● What needs to be done:
Among the entries that follow, the required portion opens with the line containing "(** * Reverse" and closes with the line containing "backwards until it". Give that portion again exactly, and nothing else.
-*-*-
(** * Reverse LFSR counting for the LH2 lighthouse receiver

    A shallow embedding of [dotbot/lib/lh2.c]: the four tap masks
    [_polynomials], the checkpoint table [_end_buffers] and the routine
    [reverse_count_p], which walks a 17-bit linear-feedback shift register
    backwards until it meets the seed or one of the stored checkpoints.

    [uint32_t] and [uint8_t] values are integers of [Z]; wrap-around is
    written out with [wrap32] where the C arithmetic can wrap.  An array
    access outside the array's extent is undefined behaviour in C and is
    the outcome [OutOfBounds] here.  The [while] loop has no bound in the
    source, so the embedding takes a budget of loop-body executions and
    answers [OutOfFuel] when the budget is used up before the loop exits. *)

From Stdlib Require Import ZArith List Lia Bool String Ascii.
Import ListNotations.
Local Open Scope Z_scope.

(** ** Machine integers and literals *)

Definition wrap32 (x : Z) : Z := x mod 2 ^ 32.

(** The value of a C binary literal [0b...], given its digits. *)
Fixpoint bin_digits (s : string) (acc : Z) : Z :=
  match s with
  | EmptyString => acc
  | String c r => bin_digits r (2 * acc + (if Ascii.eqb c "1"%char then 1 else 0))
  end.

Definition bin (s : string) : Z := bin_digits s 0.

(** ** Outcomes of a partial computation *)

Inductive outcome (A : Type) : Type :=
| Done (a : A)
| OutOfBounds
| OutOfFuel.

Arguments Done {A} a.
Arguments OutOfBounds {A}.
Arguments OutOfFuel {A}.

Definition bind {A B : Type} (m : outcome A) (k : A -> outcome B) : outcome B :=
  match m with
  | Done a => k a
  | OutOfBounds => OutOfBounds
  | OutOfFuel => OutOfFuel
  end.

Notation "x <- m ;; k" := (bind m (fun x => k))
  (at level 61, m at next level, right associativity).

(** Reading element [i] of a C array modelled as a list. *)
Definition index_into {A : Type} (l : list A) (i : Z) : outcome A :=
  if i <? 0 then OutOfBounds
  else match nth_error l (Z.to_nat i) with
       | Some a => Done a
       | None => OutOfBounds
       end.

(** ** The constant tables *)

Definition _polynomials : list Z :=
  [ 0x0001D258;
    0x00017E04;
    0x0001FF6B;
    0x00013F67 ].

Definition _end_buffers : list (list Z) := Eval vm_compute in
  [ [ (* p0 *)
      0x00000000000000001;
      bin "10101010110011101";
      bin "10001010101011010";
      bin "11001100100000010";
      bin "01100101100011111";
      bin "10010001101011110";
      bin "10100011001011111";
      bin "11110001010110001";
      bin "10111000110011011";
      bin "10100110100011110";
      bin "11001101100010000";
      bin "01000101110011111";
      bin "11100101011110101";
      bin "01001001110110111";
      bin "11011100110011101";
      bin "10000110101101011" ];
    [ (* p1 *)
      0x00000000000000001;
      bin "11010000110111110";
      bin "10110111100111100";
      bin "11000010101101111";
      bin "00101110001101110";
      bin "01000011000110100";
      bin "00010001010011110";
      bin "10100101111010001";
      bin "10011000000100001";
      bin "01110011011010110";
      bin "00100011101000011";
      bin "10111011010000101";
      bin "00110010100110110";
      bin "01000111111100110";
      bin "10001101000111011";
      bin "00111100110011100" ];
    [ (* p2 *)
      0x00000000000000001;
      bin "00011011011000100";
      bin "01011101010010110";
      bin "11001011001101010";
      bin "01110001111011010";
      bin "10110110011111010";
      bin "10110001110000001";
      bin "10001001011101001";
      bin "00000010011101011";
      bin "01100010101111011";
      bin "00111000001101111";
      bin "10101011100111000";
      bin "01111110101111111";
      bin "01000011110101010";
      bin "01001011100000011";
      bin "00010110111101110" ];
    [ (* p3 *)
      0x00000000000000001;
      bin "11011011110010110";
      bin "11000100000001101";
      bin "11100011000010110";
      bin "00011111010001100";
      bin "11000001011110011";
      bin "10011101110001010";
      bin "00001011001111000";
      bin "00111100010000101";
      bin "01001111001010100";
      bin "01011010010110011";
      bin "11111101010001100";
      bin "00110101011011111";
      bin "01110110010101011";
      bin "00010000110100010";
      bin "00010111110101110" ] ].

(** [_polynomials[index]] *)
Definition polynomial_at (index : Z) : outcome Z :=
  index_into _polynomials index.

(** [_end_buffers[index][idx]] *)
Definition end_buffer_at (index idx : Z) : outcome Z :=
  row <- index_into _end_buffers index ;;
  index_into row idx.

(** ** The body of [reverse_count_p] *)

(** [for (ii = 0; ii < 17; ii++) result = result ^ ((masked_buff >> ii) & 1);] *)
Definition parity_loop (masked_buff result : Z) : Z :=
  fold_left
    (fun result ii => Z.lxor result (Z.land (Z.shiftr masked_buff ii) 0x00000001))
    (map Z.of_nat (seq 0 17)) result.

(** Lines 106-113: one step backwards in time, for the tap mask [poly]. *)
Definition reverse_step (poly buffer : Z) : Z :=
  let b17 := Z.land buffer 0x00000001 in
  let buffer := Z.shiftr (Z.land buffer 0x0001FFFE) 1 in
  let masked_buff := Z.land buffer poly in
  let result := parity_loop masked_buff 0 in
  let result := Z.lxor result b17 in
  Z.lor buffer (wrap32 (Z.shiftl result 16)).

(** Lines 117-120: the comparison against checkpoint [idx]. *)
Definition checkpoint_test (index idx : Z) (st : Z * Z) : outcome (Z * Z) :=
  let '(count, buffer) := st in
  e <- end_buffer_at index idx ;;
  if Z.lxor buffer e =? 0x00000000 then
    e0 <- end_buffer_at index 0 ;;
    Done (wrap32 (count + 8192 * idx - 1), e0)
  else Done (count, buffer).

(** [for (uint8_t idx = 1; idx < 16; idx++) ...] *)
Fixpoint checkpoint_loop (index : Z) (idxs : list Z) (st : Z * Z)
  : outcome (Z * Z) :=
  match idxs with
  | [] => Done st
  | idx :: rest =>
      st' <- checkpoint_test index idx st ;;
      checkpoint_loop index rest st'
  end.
-*-*-
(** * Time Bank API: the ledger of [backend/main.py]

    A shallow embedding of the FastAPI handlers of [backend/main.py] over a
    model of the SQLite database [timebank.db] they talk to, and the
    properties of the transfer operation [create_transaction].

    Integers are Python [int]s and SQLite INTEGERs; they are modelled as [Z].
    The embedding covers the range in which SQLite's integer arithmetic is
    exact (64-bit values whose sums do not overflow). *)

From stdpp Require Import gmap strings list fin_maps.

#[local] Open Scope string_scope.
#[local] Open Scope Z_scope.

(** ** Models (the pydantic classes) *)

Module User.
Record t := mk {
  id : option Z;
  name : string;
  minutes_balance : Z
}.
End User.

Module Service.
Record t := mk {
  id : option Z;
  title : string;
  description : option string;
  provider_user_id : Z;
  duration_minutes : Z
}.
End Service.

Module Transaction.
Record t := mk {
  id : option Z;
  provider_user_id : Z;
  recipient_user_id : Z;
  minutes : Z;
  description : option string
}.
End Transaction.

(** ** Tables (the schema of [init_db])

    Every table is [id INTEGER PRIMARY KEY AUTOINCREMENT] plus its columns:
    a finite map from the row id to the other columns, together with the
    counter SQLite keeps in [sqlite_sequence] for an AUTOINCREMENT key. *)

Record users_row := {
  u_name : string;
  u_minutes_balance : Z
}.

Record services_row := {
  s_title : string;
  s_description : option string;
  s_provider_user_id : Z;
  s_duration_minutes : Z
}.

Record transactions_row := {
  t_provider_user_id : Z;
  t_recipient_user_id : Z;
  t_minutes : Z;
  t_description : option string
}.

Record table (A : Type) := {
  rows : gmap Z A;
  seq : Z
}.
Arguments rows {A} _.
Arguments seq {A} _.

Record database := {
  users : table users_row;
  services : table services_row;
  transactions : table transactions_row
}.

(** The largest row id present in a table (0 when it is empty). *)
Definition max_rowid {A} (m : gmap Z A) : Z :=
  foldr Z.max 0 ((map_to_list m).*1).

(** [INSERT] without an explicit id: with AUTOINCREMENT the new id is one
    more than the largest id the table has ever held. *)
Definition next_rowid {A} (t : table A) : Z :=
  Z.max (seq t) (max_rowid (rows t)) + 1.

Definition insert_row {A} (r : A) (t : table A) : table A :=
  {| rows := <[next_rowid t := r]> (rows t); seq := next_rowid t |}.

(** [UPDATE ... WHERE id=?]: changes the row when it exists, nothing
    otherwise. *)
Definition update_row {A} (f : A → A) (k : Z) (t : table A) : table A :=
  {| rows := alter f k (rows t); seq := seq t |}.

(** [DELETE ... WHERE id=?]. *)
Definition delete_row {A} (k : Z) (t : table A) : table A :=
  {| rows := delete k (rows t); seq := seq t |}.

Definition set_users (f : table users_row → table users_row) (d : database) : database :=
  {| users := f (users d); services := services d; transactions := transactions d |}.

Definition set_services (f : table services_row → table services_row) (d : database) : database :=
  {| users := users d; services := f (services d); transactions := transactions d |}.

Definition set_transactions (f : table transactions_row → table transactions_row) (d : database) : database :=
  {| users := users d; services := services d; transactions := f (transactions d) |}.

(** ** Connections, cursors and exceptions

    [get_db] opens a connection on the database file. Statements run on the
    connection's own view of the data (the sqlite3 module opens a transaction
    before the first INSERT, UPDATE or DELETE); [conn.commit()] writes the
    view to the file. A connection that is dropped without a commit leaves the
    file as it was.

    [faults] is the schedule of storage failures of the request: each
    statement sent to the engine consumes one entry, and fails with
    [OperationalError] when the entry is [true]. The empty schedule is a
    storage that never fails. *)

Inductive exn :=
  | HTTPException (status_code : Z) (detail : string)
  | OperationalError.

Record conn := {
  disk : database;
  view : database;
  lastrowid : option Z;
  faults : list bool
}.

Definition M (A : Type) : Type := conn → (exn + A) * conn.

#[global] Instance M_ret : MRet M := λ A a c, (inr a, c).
-*-*-
● Response box:
(** * Reverse LFSR counting for the LH2 lighthouse receiver

    A shallow embedding of [dotbot/lib/lh2.c]: the four tap masks
    [_polynomials], the checkpoint table [_end_buffers] and the routine
    [reverse_count_p], which walks a 17-bit linear-feedback shift register
    backwards until it meets the seed or one of the stored checkpoints.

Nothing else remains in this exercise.